EXERCISE REQUIREMENTS: Using the data that follows, return exactly the lines from the one that contains "gr_activated_at_ms : option Z;" through the one that contains "st_activated_at_ms : option Z;", ends included.
================
(* ===== verification/GsiState.v ===== *)
(** * GSI state rows (rekt-gsi, [state.rs] and [lib.rs])

    The phases of an online GSI, the rows of [_rektifier_gsi_state] and
    the statements on them, and the synchronous part of adding a GSI. A
    statement on the table is the function its SQL denotes; the DDL
    executed on the base table is a parameter. *)

From S2P Require Import Prelude RustStr BTree Json Storage Catalog Reconciler.

(** ** Phases *)

Inductive GsiPhase : Type :=
| GsiPhase_Declared
| GsiPhase_AddingColumn
| GsiPhase_Backfilling
| GsiPhase_Indexing
| GsiPhase_Active
| GsiPhase_RemovingIndex
| GsiPhase_RemovingColumn
| GsiPhase_Gone
| GsiPhase_Degraded
| GsiPhase_Failed.

#[export] Instance GsiPhase_eq_dec : EqDecision GsiPhase.
Proof. solve_decision. Defined.

(** [GsiPhase::as_str] and [GsiPhase::parse]. *)
Definition phase_as_str (p : GsiPhase) : string :=
  match p with
  | GsiPhase_Declared => "declared"
  | GsiPhase_AddingColumn => "adding_column"
  | GsiPhase_Backfilling => "backfilling"
  | GsiPhase_Indexing => "indexing"
  | GsiPhase_Active => "active"
  | GsiPhase_RemovingIndex => "removing_index"
  | GsiPhase_RemovingColumn => "removing_column"
  | GsiPhase_Gone => "gone"
  | GsiPhase_Degraded => "degraded"
  | GsiPhase_Failed => "failed"
  end.

Definition parse_phase (s : string) : option GsiPhase :=
  if String.eqb s "declared" then Some GsiPhase_Declared
  else if String.eqb s "adding_column" then Some GsiPhase_AddingColumn
  else if String.eqb s "backfilling" then Some GsiPhase_Backfilling
  else if String.eqb s "indexing" then Some GsiPhase_Indexing
  else if String.eqb s "active" then Some GsiPhase_Active
  else if String.eqb s "removing_index" then Some GsiPhase_RemovingIndex
  else if String.eqb s "removing_column" then Some GsiPhase_RemovingColumn
  else if String.eqb s "gone" then Some GsiPhase_Gone
  else if String.eqb s "degraded" then Some GsiPhase_Degraded
  else if String.eqb s "failed" then Some GsiPhase_Failed
  else None.

Definition is_in_flight (p : GsiPhase) : bool :=
  match p with
  | GsiPhase_Declared | GsiPhase_AddingColumn | GsiPhase_Backfilling | GsiPhase_Indexing
  | GsiPhase_RemovingIndex | GsiPhase_RemovingColumn => true
  | _ => false
  end.

(** ** Rows *)

(** A row of [_rektifier_gsi_state]; [gs_phase_text] is the text column. *)
Record GsiRow : Type := mkGsiRow {
  gr_gsi_id : string;
  gr_table_name : string;
  gr_gsi_name : string;
  gr_pg_table : string;
  gr_column_specs : Value;
  gr_index_name : string;
  gr_phase : string;
  gr_last_pk_copied : option Value;
  gr_declared_at_ms : Z;
  gr_activated_at_ms : option Z;
  gr_last_verified_at_ms : option Z;
  gr_last_modified_at_ms : Z;
  gr_error : option string
}.

(** [GsiState], the parsed row. *)
Record GsiState : Type := mkGsiState {
  st_gsi_id : string;
  st_table_name : string;
  st_gsi_name : string;
  st_pg_table : string;
  st_column_specs : Value;
  st_index_name : string;
  st_phase : GsiPhase;
  st_last_pk_copied : option Value;
  st_declared_at_ms : Z;
  st_activated_at_ms : option Z;
  st_last_verified_at_ms : option Z;
  st_last_modified_at_ms : Z;
  st_error : option string
}.

Inductive OrchestratorError : Type :=
| OrchestratorError_Pool (message : string)
| OrchestratorError_Db (message : string)
| OrchestratorError_AlterTable (message : string)
| OrchestratorError_CreateIndex (message : string)
| OrchestratorError_MalformedRow (gsi_id reason : string)
| OrchestratorError_UnknownPhase (phase : string).

(** [impl Display]. *)
Definition orchestrator_error_to_string (e : OrchestratorError) : string :=
  match e with
  | OrchestratorError_Pool m => "pool error: " +:+ m
  | OrchestratorError_Db m => "database error: " +:+ m
  | OrchestratorError_AlterTable m => "ALTER TABLE failed: " +:+ m
  | OrchestratorError_CreateIndex m => "CREATE INDEX failed: " +:+ m
  | OrchestratorError_MalformedRow g r => "malformed state row `" +:+ g +:+ "`: " +:+ r
  | OrchestratorError_UnknownPhase p => "unknown phase `" +:+ p +:+ "`"
  end.

Definition row_to_state (r : GsiRow) : Result OrchestratorError GsiState :=
  let? phase := ok_or (parse_phase (gr_phase r)) (OrchestratorError_UnknownPhase (gr_phase r)) in
  Ok (mkGsiState (gr_gsi_id r) (gr_table_name r) (gr_gsi_name r) (gr_pg_table r) (gr_column_specs r)
        (gr_index_name r) phase (gr_last_pk_copied r) (gr_declared_at_ms r) (gr_activated_at_ms r)
        (gr_last_verified_at_ms r) (gr_last_modified_at_ms r) (gr_error r)).

(** The parameters of [INSERT_STATE_SQL]. *)
Definition state_to_row (s : GsiState) : GsiRow :=
  mkGsiRow (st_gsi_id s) (st_table_name s) (st_gsi_name s) (st_pg_table s) (st_column_specs s) (st_index_name s)
    (phase_as_str (st_phase s)) (st_last_pk_copied s) (st_declared_at_ms s) (st_activated_at_ms s)
    (st_last_verified_at_ms s) (st_last_modified_at_ms s) (st_error s).

Definition gsi_id (table_name gsi_name : string) : string := table_name +:+ "::" +:+ gsi_name.

Definition column_spec_json (col : string) (t : KeyType) (attr : string) : Value :=
  VObject (BTreeMap.of_list [("col", VString col); ("type", VString (key_type_str t)); ("attr", VString attr)]).
Definition column_specs_json (gsi : GsiSpec) : Value :=
  VArray (column_spec_json (gs_partition_pg_col gsi) (gs_partition_type gsi) (gs_partition_attr gsi)
          :: match gs_sort_pg_col gsi, gs_sort_type gsi, gs_sort_attr gsi with
             | Some col, Some t, Some attr => [column_spec_json col t attr]
             | _, _, _ => []
             end).

(** ** Statements *)

(** [UNIQUE (table_name, gsi_name)]. *)
Definition same_gsi (a b : GsiRow) : bool :=
  String.eqb (gr_table_name a) (gr_table_name b) && String.eqb (gr_gsi_name a) (gr_gsi_name b).

(** [INSERT_STATE_SQL]: [ON CONFLICT (gsi_id) DO NOTHING]; a conflict on
    the other constraint is an error. *)
Definition insert_state_row (s : GsiState) (rows : list GsiRow) : Result OrchestratorError (list GsiRow) :=
  let r := state_to_row s in
  if existsb (fun r' => String.eqb (gr_gsi_id r') (gr_gsi_id r)) rows then Ok rows
  else if existsb (same_gsi r) rows
  then Err (OrchestratorError_Db "duplicate key value violates unique constraint")
  else Ok (rows ++ [r]).

(** [UPDATE_PHASE_SQL]. *)
Definition set_phase (phase : GsiPhase) (error : option string) (now : Z) (r : GsiRow) : GsiRow :=
  mkGsiRow (gr_gsi_id r) (gr_table_name r) (gr_gsi_name r) (gr_pg_table r) (gr_column_specs r) (gr_index_name r)
    (phase_as_str phase) (gr_last_pk_copied r) (gr_declared_at_ms r)
    (if String.eqb (phase_as_str phase) "active" then Some now else gr_activated_at_ms r)
    (gr_last_verified_at_ms r) now error.
Definition where_id (id : string) (f : GsiRow -> GsiRow) (rows : list GsiRow) : list GsiRow :=
  map (fun r => if String.eqb (gr_gsi_id r) id then f r else r) rows.
Definition update_phase (id : string) (phase : GsiPhase) (error : option string) (now : Z) (rows : list GsiRow)
  : list GsiRow := where_id id (set_phase phase error now) rows.

(** The statement of [run_chunk] on the row: the resume cursor. *)
Definition set_cursor (cursor : Value) (now : Z) (r : GsiRow) : GsiRow :=
  mkGsiRow (gr_gsi_id r) (gr_table_name r) (gr_gsi_name r) (gr_pg_table r) (gr_column_specs r) (gr_index_name r)
    (gr_phase r) (Some cursor) (gr_declared_at_ms r) (gr_activated_at_ms r) (gr_last_verified_at_ms r) now (gr_error r).

(** The stamp of a clean drift check. *)
Definition set_verified (now : Z) (r : GsiRow) : GsiRow :=
  mkGsiRow (gr_gsi_id r) (gr_table_name r) (gr_gsi_name r) (gr_pg_table r) (gr_column_specs r) (gr_index_name r)
    (gr_phase r) (gr_last_pk_copied r) (gr_declared_at_ms r) (gr_activated_at_ms r) (Some now)
    (gr_last_modified_at_ms r) (gr_error r).

(** [SELECT_STATE_SQL]; [gsi_id] is the primary key. *)
Definition find_row (id : string) (rows : list GsiRow) : option GsiRow :=
  List.find (fun r => String.eqb (gr_gsi_id r) id) rows.
Definition fetch_state (id : string) (rows : list GsiRow) : Result OrchestratorError (option GsiState) :=
  match find_row id rows with
  | Some r => let? s := row_to_state r in Ok (Some s)
  | None => Ok None
  end.

Definition fetch_states_by_phase (phases : list GsiPhase) (rows : list GsiRow) : Result OrchestratorError (list GsiState) :=
  collect row_to_state (List.filter (fun r => contains (map phase_as_str phases) (gr_phase r)) rows).

(** ** Adding a GSI *)

(** [key_type_sql]. *)
Definition key_type_sql (t : KeyType) : string :=
  match t with KeyType_S => "text" | KeyType_N => "numeric" | KeyType_B => "bytea" end.

Definition add_columns_sql (pg_table : string) (gsi : GsiSpec) : string :=
  let sort_clause := match gs_sort_pg_col gsi, gs_sort_type gsi with
                     | Some col, Some t => ", ADD COLUMN IF NOT EXISTS " +:+ col +:+ " " +:+ key_type_sql t +:+ " NULL"
                     | _, _ => EmptyString
                     end in
  "ALTER TABLE " +:+ pg_table +:+ " ADD COLUMN IF NOT EXISTS " +:+ gs_partition_pg_col gsi +:+ " "
  +:+ key_type_sql (gs_partition_type gsi) +:+ " NULL" +:+ sort_clause.

Definition declared_state (table_name pg_table : string) (gsi : GsiSpec) (now : Z) : GsiState :=
  mkGsiState (gsi_id table_name (gs_name gsi)) table_name (gs_name gsi) pg_table (column_specs_json gsi)
    (gs_index_name gsi) GsiPhase_Declared None now None None now None.

(** ** Facts *)

Lemma parse_phase_str p : parse_phase (phase_as_str p) = Some p.
Proof. by destruct p. Qed.

Lemma parse_phase_inv s p : parse_phase s = Some p -> phase_as_str p = s.
Proof.
  unfold parse_phase. intros H.
  repeat match type of H with (if String.eqb s ?k then _ else _) = _ =>
    destruct (String.eqb_spec s k) as [->|]; [by simplify_eq|] end. done.
Qed.

(** a phase survives being written to the table and read back, and a
    text the table holds parses to at most the phase it is the text of; a
    row written by [insert_state_row] reads back as the state it was. *)
Theorem phase_round_trip :
  (forall p, parse_phase (phase_as_str p) = Some p)
  /\ (forall s p, parse_phase s = Some p <-> s = phase_as_str p)
  /\ (forall s, row_to_state (state_to_row s) = Ok s).
Proof.
  split; [apply parse_phase_str|]. split.
  - intros s p. split; [intros H; symmetry; by apply parse_phase_inv|]. intros ->. apply parse_phase_str.
  - intros []. unfold row_to_state, state_to_row. simpl. by rewrite parse_phase_str.
Qed.

Lemma find_where_id id f rows :
  (forall r, gr_gsi_id (f r) = gr_gsi_id r) -> find_row id (where_id id f rows) = f <$> find_row id rows.
Proof.
  intros Hf. unfold find_row, where_id. induction rows as [|r rows IH]; [done|]. cbn [map List.find].
  destruct (String.eqb_spec (gr_gsi_id r) id) as [E|Hne]; simpl.
  - rewrite Hf, E, String.eqb_refl. done.
  - destruct (String.eqb_spec (gr_gsi_id r) id); [done|]. apply IH.
Qed.

Lemma find_update_phase id p e now rows :
  find_row id (update_phase id p e now rows) = set_phase p e now <$> find_row id rows.
Proof. by apply find_where_id. Qed.

Lemma find_where_other id id' f rows :
  (forall r, gr_gsi_id (f r) = gr_gsi_id r) -> id <> id' -> find_row id (where_id id' f rows) = find_row id rows.
Proof.
  intros Hf Hne. unfold find_row, where_id. induction rows as [|r rows IH]; [done|]. cbn [map List.find].
  destruct (String.eqb_spec (gr_gsi_id r) id') as [E|]; simpl.
  - rewrite Hf. destruct (String.eqb_spec (gr_gsi_id r) id); [congruence|]. done.
  - destruct (String.eqb (gr_gsi_id r) id); [done|]. apply IH.
Qed.

Lemma existsb_find id rows :
  existsb (fun r' => String.eqb (gr_gsi_id r') id) rows = bool_decide (is_Some (find_row id rows)).
Proof.
  unfold find_row. induction rows as [|r rows IH]; [done|]. simpl.
  destruct (String.eqb (gr_gsi_id r) id); [by rewrite bool_decide_true|]. done.
Qed.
================
PROBLEM SOLUTION:
  gr_activated_at_ms : option Z;
  gr_last_verified_at_ms : option Z;
  gr_last_modified_at_ms : Z;
  gr_error : option string
}.

(** [GsiState], the parsed row. *)
Record GsiState : Type := mkGsiState {
  st_gsi_id : string;
  st_table_name : string;
  st_gsi_name : string;
  st_pg_table : string;
  st_column_specs : Value;
  st_index_name : string;
  st_phase : GsiPhase;
  st_last_pk_copied : option Value;
  st_declared_at_ms : Z;
  st_activated_at_ms : option Z;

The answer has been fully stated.